- [Work request] Within the data that follows, set down exactly the lines from the one containing "intros u. case_match" through the one containing "Proof. unfold Protocol.seek, Protocol.seek_opened.", both ends included.

The input START

#[export] Instance tame_parent_supported path : tame_files (Protocol.parent_supported_attrs path).
Proof. unfold Protocol.parent_supported_attrs. file_steps. Qed.
Lemma tame_parent_values path attrs : askable attrs → tame_files (Protocol.parent_supported_attr_values path attrs).
Proof.
  intros Ha. unfold askable in Ha. unfold Protocol.parent_supported_attr_values, Protocol.parent_getattr_values. file_steps.
Qed.
#[export] Instance tame_parent_getattr path : tame_files (Protocol.parent_getattr path).
Proof. unfold Protocol.parent_getattr. file_steps. apply tame_parent_values; [apply _..|]. intros s. eauto with fault_free. Qed.
#[export] Instance tame_parent_request path : tame_files (Protocol.parent_supported_attr_request path FATTR4_BASIC_ATTRS).
Proof. unfold Protocol.parent_supported_attr_request. file_steps. Qed.
#[export] Instance tame_parent_page path cursor max : tame_files (Protocol.parent_read_dir_page_limited path cursor max).
Proof. apply tame_listing_page; [apply _..|eauto with fault_free|eauto with fault_free]. Qed.
Lemma tames_parent_read_dir path max :
  0 ≤ max < usize_max →
  tames world_inv (world_move N) (Protocol.parent_read_dir_with_limit path max) (λ entries, zlen entries ≤ max).
Proof. apply tames_listing; [apply _..|eauto with fault_free|eauto with fault_free]. Qed.

(** ** Session, security, delegations *)

#[export] Instance tame_backchannel program parms : tame_files (Protocol.backchannel_ctl program parms).
Proof. unfold Protocol.backchannel_ctl. file_steps. Qed.
#[export] Instance tame_bind_conn direction rdma :
  tame_files (Protocol.bind_conn_to_session_with_options direction rdma).
Proof.
  unfold Protocol.bind_conn_to_session_with_options. apply tame_bind; [apply _|file_steps|]. intros id.
  apply tame_bind; [apply _| |intros r; file_steps].
  refine (tames_move N _ _ (tame_raw_compound N _ _ _)). by vm_compute.
Qed.
#[export] Instance tame_set_ssv ssv digest : tame_files (Protocol.set_ssv ssv digest).
Proof. unfold Protocol.set_ssv. file_steps. Qed.
#[export] Instance tame_secinfo path : tame_files (Protocol.secinfo path).
Proof. unfold Protocol.secinfo. file_steps. Qed.
#[export] Instance tame_secinfo_no_name path style : tame_files (Protocol.secinfo_no_name path style).
Proof. unfold Protocol.secinfo_no_name. file_steps. Qed.
#[export] Instance tame_require operation minimum : tame_files (Protocol.require_version operation minimum).
Proof. unfold Protocol.require_version. file_steps. Qed.
#[export] Instance tame_want_delegation path want claim :
  tame_files (Protocol.want_delegation_with_claim path want claim).
Proof. unfold Protocol.want_delegation_with_claim. file_steps. Qed.
#[export] Instance tame_dir_delegation path args : tame_files (Protocol.get_dir_delegation path args).
Proof. unfold Protocol.get_dir_delegation. file_steps. Qed.
#[export] Instance tame_deleg_return path stateid : tame_files (Protocol.return_delegation path stateid).
Proof. unfold Protocol.return_delegation. file_steps. Qed.
#[export] Instance tame_purge : tame_files Protocol.purge_delegations.
Proof. unfold Protocol.purge_delegations. file_steps. Qed.

(** ** Attribute checks *)

(** [compound] passes on only responses in which every operation succeeded. *)
Lemma tames_compound_ok operations :
  tames world_inv (world_move N) (compound operations) (λ r, Forall result_is_ok (CompoundResponse.results r)).
Proof.
  eapply tames_bind; [apply _|exact (tames_compound_status N main_moves operations)|]. intros r [Hs _].
  eapply (tames_bind _ _ _ _ (λ _, CompoundResponse.status r = Status.Ok)).
  - apply tames_lift; [apply _|eauto with fault_free|]. unfold CompoundResponse.ensure_ok.
    intros u. case_match eqn:Hok; [intros _; by apply is_ok_spec|by case_match].
  - intros _ Hok. apply tames_ret; [apply _|]. by apply (shape_ok _ _ _ Hs).
Qed.
Lemma response_verify_true r op status b :
  Forall result_is_ok (CompoundResponse.results r) → response_verify r op status = Ok b → b = true.
Proof.
  intros Hall (x & Hx & Ho)%find_result_Ok. eapply list.Forall_forall in Hall; [|exact Hx].
  destruct x; try done. case_match; [|done]. unfold result_is_ok in Hall. cbn in Hall. subst. by injection Ho as <-.
Qed.
Lemma tames_verify path attrs : tames world_inv (world_move N) (Protocol.verify_attrs path attrs) (λ b, b = true).
Proof.
  unfold Protocol.verify_attrs. skip_step. eapply tames_bind; [apply _|apply tames_compound_ok|]. intros r Hr.
  apply tames_lift; [apply _|eauto with fault_free|]. intros b. by apply response_verify_true.
Qed.
Lemma tames_nverify path attrs : tames world_inv (world_move N) (Protocol.nverify_attrs path attrs) (λ b, b = true).
Proof.
  unfold Protocol.nverify_attrs. skip_step. eapply tames_bind; [apply _|apply tames_compound_ok|]. intros r Hr.
  apply tames_lift; [apply _|eauto with fault_free|]. intros b. by apply response_verify_true.
Qed.

(** ** NFSv4.2 *)

#[export] Instance tame_io_advise path offset count hints : tame_files (Protocol.io_advise path offset count hints).
Proof. unfold Protocol.io_advise, Protocol.io_advise_opened. file_steps. Qed.
#[export] Instance tame_read_plus path offset count : tame_files (Protocol.read_plus path offset count).
Proof. unfold Protocol.read_plus, Protocol.read_plus_opened. file_steps. Qed.
#[export] Instance tame_seek path offset what : tame_files (Protocol.seek path offset what).
Proof. unfold Protocol.seek, Protocol.seek_opened. file_steps. Qed.
#[export] Instance tame_write_same path block stable : tame_files (Protocol.write_same_with_stability path block stable).
Proof. unfold Protocol.write_same_with_stability, Protocol.write_same_opened. file_steps. Qed.
#[export] Instance tame_finish_both {A} target source context (m : M (World W R) Error A) :
  tame_files m → tame_files (Protocol.finish_both target source context m).
Proof. intros Hm. unfold Protocol.finish_both. file_steps. Qed.
#[export] Instance tame_copy_offload source target options :
  tame_files (Protocol.copy_opened_range_offload source target options).
Proof. unfold Protocol.copy_opened_range_offload. cbv zeta. file_steps. Qed.
#[export] Instance tame_copy_range from to src dst count consecutive synchronous servers :
  tame_files (Protocol.copy_range_offload_with_options from to src dst count consecutive synchronous servers).
Proof.
  unfold Protocol.copy_range_offload_with_options. apply tame_bind; [apply _|file_steps|intros _].
  do 2 (case_match; [file_steps|]). do 2 (apply tame_bind; [apply _|file_steps|intros ?]).
  pose proof (distinct_handles_safe (handle a) (handle a0)) as Hf.
  destruct (ensure_distinct_copy_handles _ _) as [[]|e|f]; [file_steps..|by destruct (Hf f)].
Qed.
#[export] Instance tame_copy_notify source server : tame_files (Protocol.copy_notify source server).
Proof. unfold Protocol.copy_notify, Protocol.copy_notify_opened. file_steps. Qed.
#[export] Instance tame_offload_status stateid : tame_files (Protocol.offload_status stateid).
Proof. unfold Protocol.offload_status. file_steps. Qed.
#[export] Instance tame_offload_cancel stateid : tame_files (Protocol.offload_cancel stateid).
Proof. unfold Protocol.offload_cancel. file_steps. Qed.
#[export] Instance tame_clone_range from to src dst count : tame_files (Protocol.clone_range from to src dst count).
Proof.
  unfold Protocol.clone_range. file_steps. apply tame_finish_both. unfold Protocol.clone_opened_range. file_steps.
Qed.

The input END

- [Task result]
    intros u. case_match eqn:Hok; [intros _; by apply is_ok_spec|by case_match].
  - intros _ Hok. apply tames_ret; [apply _|]. by apply (shape_ok _ _ _ Hs).
Qed.
Lemma response_verify_true r op status b :
  Forall result_is_ok (CompoundResponse.results r) → response_verify r op status = Ok b → b = true.
Proof.
  intros Hall (x & Hx & Ho)%find_result_Ok. eapply list.Forall_forall in Hall; [|exact Hx].
  destruct x; try done. case_match; [|done]. unfold result_is_ok in Hall. cbn in Hall. subst. by injection Ho as <-.
Qed.
Lemma tames_verify path attrs : tames world_inv (world_move N) (Protocol.verify_attrs path attrs) (λ b, b = true).
Proof.
  unfold Protocol.verify_attrs. skip_step. eapply tames_bind; [apply _|apply tames_compound_ok|]. intros r Hr.
  apply tames_lift; [apply _|eauto with fault_free|]. intros b. by apply response_verify_true.
Qed.
Lemma tames_nverify path attrs : tames world_inv (world_move N) (Protocol.nverify_attrs path attrs) (λ b, b = true).
Proof.
  unfold Protocol.nverify_attrs. skip_step. eapply tames_bind; [apply _|apply tames_compound_ok|]. intros r Hr.
  apply tames_lift; [apply _|eauto with fault_free|]. intros b. by apply response_verify_true.
Qed.

(** ** NFSv4.2 *)

#[export] Instance tame_io_advise path offset count hints : tame_files (Protocol.io_advise path offset count hints).
Proof. unfold Protocol.io_advise, Protocol.io_advise_opened. file_steps. Qed.
#[export] Instance tame_read_plus path offset count : tame_files (Protocol.read_plus path offset count).
Proof. unfold Protocol.read_plus, Protocol.read_plus_opened. file_steps. Qed.
#[export] Instance tame_seek path offset what : tame_files (Protocol.seek path offset what).
Proof. unfold Protocol.seek, Protocol.seek_opened. file_steps. Qed.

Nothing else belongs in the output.